#### Directions for this task
Where the listing below has a line with "String.prefix needle haystack ||", write out exactly that line and every line after it, stopping after the line with "((9 <=? n) && (n <=? 13)".
◆ ◆ ◆
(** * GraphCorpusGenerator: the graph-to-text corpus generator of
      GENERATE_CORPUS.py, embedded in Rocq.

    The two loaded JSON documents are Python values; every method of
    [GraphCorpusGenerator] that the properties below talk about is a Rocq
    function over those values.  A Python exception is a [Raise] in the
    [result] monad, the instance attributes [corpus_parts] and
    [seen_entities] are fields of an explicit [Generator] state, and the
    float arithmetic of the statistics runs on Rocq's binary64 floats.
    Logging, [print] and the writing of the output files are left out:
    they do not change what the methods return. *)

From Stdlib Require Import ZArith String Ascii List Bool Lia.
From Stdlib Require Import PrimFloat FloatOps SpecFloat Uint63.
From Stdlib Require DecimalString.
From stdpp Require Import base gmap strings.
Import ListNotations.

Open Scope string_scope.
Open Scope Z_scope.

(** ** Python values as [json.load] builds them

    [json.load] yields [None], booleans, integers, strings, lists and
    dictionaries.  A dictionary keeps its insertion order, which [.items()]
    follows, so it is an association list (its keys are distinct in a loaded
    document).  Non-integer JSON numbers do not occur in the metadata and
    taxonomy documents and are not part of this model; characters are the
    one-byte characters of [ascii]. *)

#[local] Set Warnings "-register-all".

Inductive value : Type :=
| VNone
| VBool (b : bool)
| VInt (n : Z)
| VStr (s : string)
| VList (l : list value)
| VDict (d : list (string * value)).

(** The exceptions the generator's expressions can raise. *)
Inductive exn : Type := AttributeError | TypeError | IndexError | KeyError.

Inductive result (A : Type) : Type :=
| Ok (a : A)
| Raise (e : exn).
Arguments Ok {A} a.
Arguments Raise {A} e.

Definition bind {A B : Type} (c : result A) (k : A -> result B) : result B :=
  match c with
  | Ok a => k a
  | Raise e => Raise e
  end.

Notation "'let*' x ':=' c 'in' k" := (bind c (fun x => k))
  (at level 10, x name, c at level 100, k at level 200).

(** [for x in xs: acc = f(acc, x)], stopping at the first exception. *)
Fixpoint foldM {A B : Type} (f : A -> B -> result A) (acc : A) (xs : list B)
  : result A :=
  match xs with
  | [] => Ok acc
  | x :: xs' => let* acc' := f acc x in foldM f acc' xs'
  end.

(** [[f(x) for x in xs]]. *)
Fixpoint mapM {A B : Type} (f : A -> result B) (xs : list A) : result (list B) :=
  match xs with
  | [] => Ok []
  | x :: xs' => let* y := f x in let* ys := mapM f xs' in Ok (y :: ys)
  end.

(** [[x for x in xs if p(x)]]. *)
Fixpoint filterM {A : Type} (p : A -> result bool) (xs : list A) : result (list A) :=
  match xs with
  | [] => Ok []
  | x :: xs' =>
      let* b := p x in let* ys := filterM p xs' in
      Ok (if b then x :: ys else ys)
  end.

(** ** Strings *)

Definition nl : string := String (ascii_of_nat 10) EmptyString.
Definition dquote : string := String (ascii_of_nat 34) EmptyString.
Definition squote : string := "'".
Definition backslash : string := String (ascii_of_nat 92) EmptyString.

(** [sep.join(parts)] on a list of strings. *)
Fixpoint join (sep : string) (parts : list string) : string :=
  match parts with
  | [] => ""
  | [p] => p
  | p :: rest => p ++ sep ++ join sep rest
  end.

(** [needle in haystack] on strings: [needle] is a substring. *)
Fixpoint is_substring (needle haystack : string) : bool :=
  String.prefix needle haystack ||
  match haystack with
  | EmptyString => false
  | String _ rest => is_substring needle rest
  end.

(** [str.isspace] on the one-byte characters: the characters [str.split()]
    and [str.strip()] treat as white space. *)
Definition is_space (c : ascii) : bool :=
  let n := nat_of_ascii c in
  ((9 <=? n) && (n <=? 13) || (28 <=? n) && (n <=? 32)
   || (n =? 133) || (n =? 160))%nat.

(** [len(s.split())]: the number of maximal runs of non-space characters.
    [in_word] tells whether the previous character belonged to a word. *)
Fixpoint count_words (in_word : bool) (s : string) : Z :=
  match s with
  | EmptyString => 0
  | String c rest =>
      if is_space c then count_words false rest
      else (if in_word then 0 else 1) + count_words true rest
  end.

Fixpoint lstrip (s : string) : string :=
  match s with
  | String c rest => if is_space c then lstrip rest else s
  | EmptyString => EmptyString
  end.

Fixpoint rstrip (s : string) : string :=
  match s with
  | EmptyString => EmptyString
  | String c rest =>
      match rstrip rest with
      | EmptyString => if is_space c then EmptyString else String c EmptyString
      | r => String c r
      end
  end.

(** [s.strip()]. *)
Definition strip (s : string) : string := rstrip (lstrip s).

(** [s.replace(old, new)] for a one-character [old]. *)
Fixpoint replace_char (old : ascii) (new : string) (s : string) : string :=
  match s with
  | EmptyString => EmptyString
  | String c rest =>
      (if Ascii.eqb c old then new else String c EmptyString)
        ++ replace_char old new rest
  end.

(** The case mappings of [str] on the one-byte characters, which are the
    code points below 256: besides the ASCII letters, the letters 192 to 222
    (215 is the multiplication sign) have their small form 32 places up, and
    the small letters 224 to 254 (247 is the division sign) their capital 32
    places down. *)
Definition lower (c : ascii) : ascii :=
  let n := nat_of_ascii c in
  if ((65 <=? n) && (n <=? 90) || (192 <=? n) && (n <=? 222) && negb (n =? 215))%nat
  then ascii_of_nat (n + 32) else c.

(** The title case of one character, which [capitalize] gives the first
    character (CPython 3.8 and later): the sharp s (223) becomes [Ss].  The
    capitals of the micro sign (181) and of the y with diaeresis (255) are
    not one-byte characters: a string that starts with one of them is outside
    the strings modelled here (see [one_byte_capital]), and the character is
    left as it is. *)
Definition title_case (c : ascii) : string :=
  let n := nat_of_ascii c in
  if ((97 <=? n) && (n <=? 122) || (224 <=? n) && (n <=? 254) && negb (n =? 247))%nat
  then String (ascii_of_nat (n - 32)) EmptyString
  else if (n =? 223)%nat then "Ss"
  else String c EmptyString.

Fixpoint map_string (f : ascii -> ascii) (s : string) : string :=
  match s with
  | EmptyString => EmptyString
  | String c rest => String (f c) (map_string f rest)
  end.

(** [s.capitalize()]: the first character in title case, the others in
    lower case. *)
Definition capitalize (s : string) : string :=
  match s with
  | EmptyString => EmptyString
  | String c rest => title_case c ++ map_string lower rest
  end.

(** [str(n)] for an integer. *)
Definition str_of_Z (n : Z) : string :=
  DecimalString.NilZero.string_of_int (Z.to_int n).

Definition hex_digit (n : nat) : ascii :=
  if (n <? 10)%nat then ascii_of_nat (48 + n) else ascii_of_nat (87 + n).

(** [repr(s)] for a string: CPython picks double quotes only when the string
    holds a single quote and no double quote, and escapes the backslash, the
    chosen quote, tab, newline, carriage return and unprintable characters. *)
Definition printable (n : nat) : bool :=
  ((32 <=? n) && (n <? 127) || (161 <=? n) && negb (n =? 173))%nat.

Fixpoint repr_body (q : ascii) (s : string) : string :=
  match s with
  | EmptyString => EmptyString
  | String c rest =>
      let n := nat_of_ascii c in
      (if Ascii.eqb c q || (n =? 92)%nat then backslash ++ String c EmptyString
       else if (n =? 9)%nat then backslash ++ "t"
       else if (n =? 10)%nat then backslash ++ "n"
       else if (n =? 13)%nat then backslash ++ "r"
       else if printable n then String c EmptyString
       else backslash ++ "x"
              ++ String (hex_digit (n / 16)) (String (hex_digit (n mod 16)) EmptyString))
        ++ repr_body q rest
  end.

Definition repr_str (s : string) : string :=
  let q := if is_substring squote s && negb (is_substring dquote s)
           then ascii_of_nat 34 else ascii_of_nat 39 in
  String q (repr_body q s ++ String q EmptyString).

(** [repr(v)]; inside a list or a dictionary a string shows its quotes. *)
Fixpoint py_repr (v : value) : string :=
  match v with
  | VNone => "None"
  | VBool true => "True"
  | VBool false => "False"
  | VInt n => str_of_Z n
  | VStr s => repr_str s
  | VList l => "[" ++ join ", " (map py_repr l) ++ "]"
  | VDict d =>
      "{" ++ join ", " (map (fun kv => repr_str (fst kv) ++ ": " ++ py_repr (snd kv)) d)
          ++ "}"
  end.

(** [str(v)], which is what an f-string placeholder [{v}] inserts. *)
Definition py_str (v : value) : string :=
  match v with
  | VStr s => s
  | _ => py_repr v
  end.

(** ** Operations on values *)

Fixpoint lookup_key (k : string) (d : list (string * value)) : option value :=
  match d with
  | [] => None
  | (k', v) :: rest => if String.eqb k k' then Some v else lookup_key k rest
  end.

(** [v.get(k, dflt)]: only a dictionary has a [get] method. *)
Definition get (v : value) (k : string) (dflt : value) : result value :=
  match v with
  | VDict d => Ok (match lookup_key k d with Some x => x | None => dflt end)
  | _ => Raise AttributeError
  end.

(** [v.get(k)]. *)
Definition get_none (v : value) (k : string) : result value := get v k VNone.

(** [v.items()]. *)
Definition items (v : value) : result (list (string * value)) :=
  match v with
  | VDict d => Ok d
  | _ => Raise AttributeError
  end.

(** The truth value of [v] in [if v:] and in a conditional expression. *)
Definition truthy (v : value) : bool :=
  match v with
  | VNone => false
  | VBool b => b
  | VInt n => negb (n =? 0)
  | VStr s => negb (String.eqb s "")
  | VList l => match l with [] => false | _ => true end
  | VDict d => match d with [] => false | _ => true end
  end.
◆ ◆ ◆
#### Task output
  String.prefix needle haystack ||
  match haystack with
  | EmptyString => false
  | String _ rest => is_substring needle rest
  end.

(** [str.isspace] on the one-byte characters: the characters [str.split()]
    and [str.strip()] treat as white space. *)
Definition is_space (c : ascii) : bool :=
  let n := nat_of_ascii c in
  ((9 <=? n) && (n <=? 13) || (28 <=? n) && (n <=? 32)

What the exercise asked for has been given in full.